There are various methods for seamless mosaic of UAV remote sensing images have been investigated [7,8,9,10,11,12,13,14,15,16,17]. Among them, seam-line based methods are intended to reduce grayscale and geometric differences. They look for the least-cost seam-line in the overlapping region of adjacent images by constructing an energy function. This paper will focus on the seam-line search methods based on dynamic programming and optical flow.

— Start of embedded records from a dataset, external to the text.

(** [serde_json::to_value] of an output that is neither items nor text. *)
Context (output_to_json : SearchOutput → json).

Notation prog A := (proc (search_world X) A).

(** [graph_owner] *)
Definition graph_owner (user_id : option string) (datasets : option (list string)) (dataset_ids : option (list uuid))
    : result SearchError (option uuid) :=
  match user_id with
  | None => Ok None
  | Some raw =>
      match parse_uuid raw with
      | Ok id => Ok (Some id)
      | Err error =>
          if has_dataset_filter datasets dataset_ids
          then Err (InvalidInput ("dataset filter requires a UUID user_id to identify the owner, got '" +:+ raw +:+ "': " +:+ error))
          else Ok None
      end
  end.

(** [plan_graph] *)
Definition plan_graph (query_text : string) (query_type : option SearchType) (auto_route : bool)
    (datasets : option (list string)) (dataset_ids : option (list uuid)) (user_id : option string)
    : result SearchError GraphPlan :=
  let? owner := graph_owner user_id datasets dataset_ids in
  let fallback := default_route constraints in
  let '(decision, routed_rule) :=
    match query_type, auto_route with
    | Some qt, _ => (pinned_route qt constraints, None)
    | None, true => let decision := route_query is_match query_text constraints in (decision, Some (rd_rule decision))
    | None, false => (fallback, None)
    end in
  Ok {| gp_owner := owner; gp_decision := decision; gp_routed_rule := routed_rule; gp_fallback := fallback |}.

(** [empty_graph_response] *)
Definition empty_graph_response (search_type : SearchType) : SearchResponse evidence :=
  prepare_search_result (or_debug o) search_type (Items []) None (Some []) false false false.

(** *** The guard *)

(** [warmup_marker] *)
Definition warmup_marker (p : WarmupProbe) (threshold : N) : RecallItem :=
  let '(status, text) :=
    if decide (wp_state p = BuildFailed) then
      ("build_failed", "Memory build failed: the last ingestion for the requested datasets ended in an error ("
        +:+ default "unknown error" (wp_error_message p)
        +:+ "). Fix the cause and re-run remember() or cognify().")
    else
      ("memory_warming_up", "Memory is still warming up: no knowledge graph data exists yet for the requested datasets.") in
  {| ri_source := SourceSystem;
     ri_content := JObject {["status" := JString status; "text" := JString text;
                             "datapoint_count" := JInt (Z.of_N (wp_datapoint_count p)); "threshold" := JInt (Z.of_N threshold);
                             "error_class" := JNull; "error_message" := json_opt (JString <$> wp_error_message p)]};
     ri_score := RankScore 0 |}.

(** [GraphPlan::warmup_note] *)
Definition warmup_note (plan : GraphPlan) (datasets : option (list string)) (dataset_ids : option (list uuid))
    (options : option RecallOptions) : proc X (result SearchError (option RecallItem)) :=
  match graph_warmup with
  | None => Ret (Ok None)
  | Some warmup =>
      if negb (wc_shortcircuit (wu_config warmup)) || default false (options ≫= ro_only_context) then Ret (Ok None)
      else
        match gp_owner plan with
        | None => Ret (Ok None)
        | Some requester =>
            let?! p := assess_recall_readiness (or_acl_db o) (or_dataset_resolver o) graph_warmup requester
                         (options ≫= ro_tenant_id) datasets dataset_ids in
            Ret (Ok (if is_warm p then None else Some (warmup_marker p (wc_threshold (wu_config warmup)))))
        end
  end.
(** * Intent controller and calculator: a shallow embedding of
      [intent_controller.py] and the properties of its pipeline.

    Conventions of the embedding.
    - A Python [str] is a Rocq [string]; the character classes used by
      [lower], [strip], [split] and the regular expressions are the ASCII
      ones (the model is exact on ASCII text; characters above 127 are kept
      as they are and belong to no class). The statements that are about
      the text itself (which characters are whitespace, digits or
      letters, how long a string is) are made for the inputs of
      [ascii_text].
    - [float] skips its own whitespace, the one of C (tab to carriage
      return and the space), which is narrower than that of [str.strip].
    - A Python [float] is an IEEE 754 binary64 value, [spec_float] with
      precision 53 and maximal exponent 1024.
    - A Python exception is a value of [exn]; a computation that can raise
      has type [M A]. [try]/[except] is a [match] on that sum. The texts
      of the exceptions of the interpreter are those of CPython 3.11.
    - The power operator [**] calls the C library; its [pow] and the
      overflow of the complex power are parameters of the model.
    - A [dict] with string keys is a [gmap string _].
    - Calls to [logger.info] only write to the log and are left out. *)

From Stdlib Require Import ZArith QArith Qabs Qround Qpower.
From Stdlib Require Import String Ascii List Lia Bool.
From Stdlib Require Import SpecFloat.
From stdpp Require Import gmap strings list.

Local Open Scope string_scope.
Local Open Scope list_scope.

(** ** Exceptions *)

Inductive exn : Type :=
| ReError (pattern : string)
| ValueError (msg : string)
| OverflowError (msg : string)
| ZeroDivisionError (msg : string)
| TypeError (msg : string)
| IndexError (msg : string)
| KeyError (msg : string)
| AttributeError (msg : string).

(** [str(e)] for the exceptions above. *)
Definition exn_str (e : exn) : string :=
  match e with
  | ReError p => "bad pattern " +:+ p
  | ValueError m | OverflowError m | ZeroDivisionError m
  | TypeError m | IndexError m | KeyError m | AttributeError m => m
  end.

Definition M (A : Type) : Type := (exn + A)%type.
Definition ret {A} (a : A) : M A := inr a.
Definition raise {A} (e : exn) : M A := inl e.
Definition bind {A B} (m : M A) (f : A -> M B) : M B :=
  match m with
  | inl e => inl e
  | inr a => f a
  end.

Notation "x <- m ;; k" := (bind m (fun x => k))
  (at level 100, m at next level, right associativity).

(** ** Python strings *)

Module PyStr.

Definition code (c : ascii) : N := N_of_ascii c.

Definition between (lo hi : N) (c : ascii) : bool :=
  (N.leb lo (code c) && N.leb (code c) hi)%bool.

(** [str.isspace] on ASCII: tab to carriage return, the four separators
    0x1c to 0x1f, and the space. The whitespace of Unicode outside ASCII
    (U+0085, U+00A0 and the like) is not in the class. *)
Definition isspace (c : ascii) : bool :=
  (between 9 13 c || between 28 32 c)%bool.

(** The digits of ASCII; the decimal digits of other scripts, which
    [\d] and [float] take as well, are not in the class. *)
Definition isdigit (c : ascii) : bool := between 48 57 c.
Definition isupper (c : ascii) : bool := between 65 90 c.
Definition islower (c : ascii) : bool := between 97 122 c.
Definition isalpha (c : ascii) : bool := (isupper c || islower c)%bool.
(** the class of [\w] *)
Definition isword (c : ascii) : bool :=
  (isalpha c || isdigit c || Ascii.eqb c "_")%bool.

(** [str.lower] on one ASCII character; other characters are kept. *)
Definition lower_char (c : ascii) : ascii :=
  if isupper c then ascii_of_N (code c + 32) else c.

Definition chars (s : string) : list ascii := list_ascii_of_string s.
Definition of_chars (l : list ascii) : string := string_of_list_ascii l.

(** [s.lower()] *)
Definition lower (s : string) : string := of_chars (map lower_char (chars s)).

Fixpoint lstrip_chars (l : list ascii) : list ascii :=
  match l with
  | c :: l' => if isspace c then lstrip_chars l' else l
  | [] => []
  end.

Definition strip_chars (l : list ascii) : list ascii :=
  rev (lstrip_chars (rev (lstrip_chars l))).

(** [s.strip()] *)
Definition strip (s : string) : string := of_chars (strip_chars (chars s)).

Fixpoint split_chars (l cur : list ascii) : list (list ascii) :=
  match l with
  | [] => match cur with [] => [] | _ => [rev cur] end
  | c :: l' =>
      if isspace c
      then match cur with
           | [] => split_chars l' []
           | _ => rev cur :: split_chars l' []
           end
      else split_chars l' (c :: cur)
  end.

(** [s.split()]: the maximal runs of characters that are not spaces *)
Definition split (s : string) : list string :=
  map of_chars (split_chars (chars s) []).

Fixpoint starts_chars (p l : list ascii) : bool :=
  match p, l with
  | [], _ => true
  | a :: p', b :: l' => (Ascii.eqb a b && starts_chars p' l')%bool
  | _ :: _, [] => false
  end.

(** [s.startswith(p)] *)
Definition startswith (s p : string) : bool := starts_chars (chars p) (chars s).

Fixpoint contains_chars (p l : list ascii) : bool :=
  (starts_chars p l ||
   match l with
   | [] => false
   | _ :: l' => contains_chars p l'
   end)%bool.

(** [p in s] for two strings *)
Definition contains (p s : string) : bool := contains_chars (chars p) (chars s).

(** [x in l] for a string and a list of strings *)
Definition mem (x : string) (l : list string) : bool :=
  existsb (String.eqb x) l.

(** The text after the first occurrence of [p], if there is one:
    [s.split(p, 1)[1]]. *)
Fixpoint after_chars (p l : list ascii) : option (list ascii) :=
  if starts_chars p l then Some (skipn (length p) l)
  else match l with
       | [] => None
       | _ :: l' => after_chars p l'
       end.

Definition after_first (p s : string) : option string :=
  option_map of_chars (after_chars (chars p) (chars s)).

(** [sep.join(l)] *)
Fixpoint join (sep : string) (l : list string) : string :=
  match l with
  | [] => ""
  | [x] => x
  | x :: l' => x +:+ sep +:+ join sep l'
  end.

End PyStr.

(** ** Regular expressions: the fragment of Python's [re] the tables use

    Literals, [.], classes ([\s], [\d], [\w], bracket sets with ranges),
    groups (capturing and [(?:...)]), alternation, greedy and lazy
    repetition ([*], [+], [?], [{m}], [{m,}], [{m,n}]), [$] and [\b].
    Matching is the backtracking search of [re]: alternatives left to
    right, greedy repetitions longest first, lazy ones shortest first.
    One step of the matcher takes one character of the string, which is
    one character of the text when the text is ASCII. *)

Module Re.

Import PyStr.

Inductive item : Type :=
| IChar (c : ascii)
| IRange (lo hi : ascii)
| ISpace
| IDigit
| IWord.

Inductive re : Type :=
| REmpty
| RChar (c : ascii)
| RAny
| RSet (negated : bool) (items : list item)
| RSeq (a b : re)
| RAlt (a b : re)
| RGroup (i : nat) (a : re)
| RRep (a : re) (lo : nat) (hi : option nat) (greedy : bool)
| REnd
| RWordB.

(** *** Parsing a pattern *)

Definition digit_val (c : ascii) : nat := N.to_nat (code c - 48).

Fixpoint parse_nat (l : list ascii) (acc : option nat)
  : option nat * list ascii :=
  match l with
  | c :: l' =>
      if isdigit c
      then parse_nat l' (Some (10 * default 0 acc + digit_val c))
      else (acc, l)
  | [] => (acc, l)
  end.

(** An escape inside or outside a bracket set. *)
Definition parse_escape (c : ascii) : option item :=
  if Ascii.eqb c "s" then Some ISpace
  else if Ascii.eqb c "d" then Some IDigit
  else if Ascii.eqb c "w" then Some IWord
  else if (isalpha c || isdigit c)%bool then None
  else Some (IChar c).

(** The items of a bracket set, up to the closing bracket. *)
Fixpoint parse_set (fuel : nat) (l : list ascii) (acc : list item)
  : option (list item * list ascii) :=
  match fuel with
  | O => None
  | S fuel' =>
      match l with
      | [] => None
      | "]"%char :: l' => Some (rev acc, l')
      | "\"%char :: c :: l' =>
          match parse_escape c with
          | Some i => parse_set fuel' l' (i :: acc)
          | None => None
          end
      | lo :: "-"%char :: hi :: l' =>
          if Ascii.eqb hi "]"
          then parse_set fuel' ("-"%char :: hi :: l') (IChar lo :: acc)
          else parse_set fuel' l' (IRange lo hi :: acc)
      | c :: l' => parse_set fuel' l' (IChar c :: acc)
      end
  end.

(** A quantifier after an atom, if there is one. *)
Definition parse_bounds (l : list ascii)
  : option (nat * option nat * list ascii) :=
  match l with
  | "*"%char :: l' => Some (0, None, l')
  | "+"%char :: l' => Some (1, None, l')
  | "?"%char :: l' => Some (0, Some 1, l')
  | "{"%char :: l' =>
      match parse_nat l' None with
      | (Some lo, "}"%char :: l'') => Some (lo, Some lo, l'')
      | (Some lo, ","%char :: l'') =>
          match parse_nat l'' None with
          | (hi, "}"%char :: l3) => Some (lo, hi, l3)
          | _ => None
          end
      | _ => None
      end
  | _ => None
  end.

Definition parse_quant (a : re) (l : list ascii) : re * list ascii :=
  match parse_bounds l with
  | Some (lo, hi, "?"%char :: l') => (RRep a lo hi false, l')
  | Some (lo, hi, l') => (RRep a lo hi true, l')
  | None => (a, l)
  end.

2.1. Methods Based on Dynamic Programming

This is a kind of mainstream image mosaic method. The methods in [11,12,13] focus on the energy difference between the images and their effects are superior, but they still present some problems. For example, dynamic programming-based methods in [11,12,13] adopt Dijkstra’s shortest path algorithm to search for the optimal seam-lines, which address the ghosting and dislocation problems because of the movements of the objects and registration errors, but they suffer from low search efficiency and complex weight determination. The ant colony method in [14] is also based on dynamic programming, which can evade the areas where the color contrast is larger between images, while it will easily lead the search processing to the local optimum due to its sensitivity to the number of ants. Furthermore, there are some other methods based on the snake model [15], and some based on a morphological model [16,17]. Although these methods can almost ensure the consistence of the geometric structure and evade the phenomenon of ghosting in the overlapping regions under some conditions, they are still unable to ensure that ghosting and seams can be overcame at the same time—especially when there is a significant brightness difference between adjacent images. Meanwhile, these methods are unable to achieve satisfactory results when there are rich texture structures, registration errors, and radiation brightness differences between images. Furthermore, most of the current seam-line search methods based on dynamic programming theory rely strongly on image direction that leads to a low robustness with their energy functions.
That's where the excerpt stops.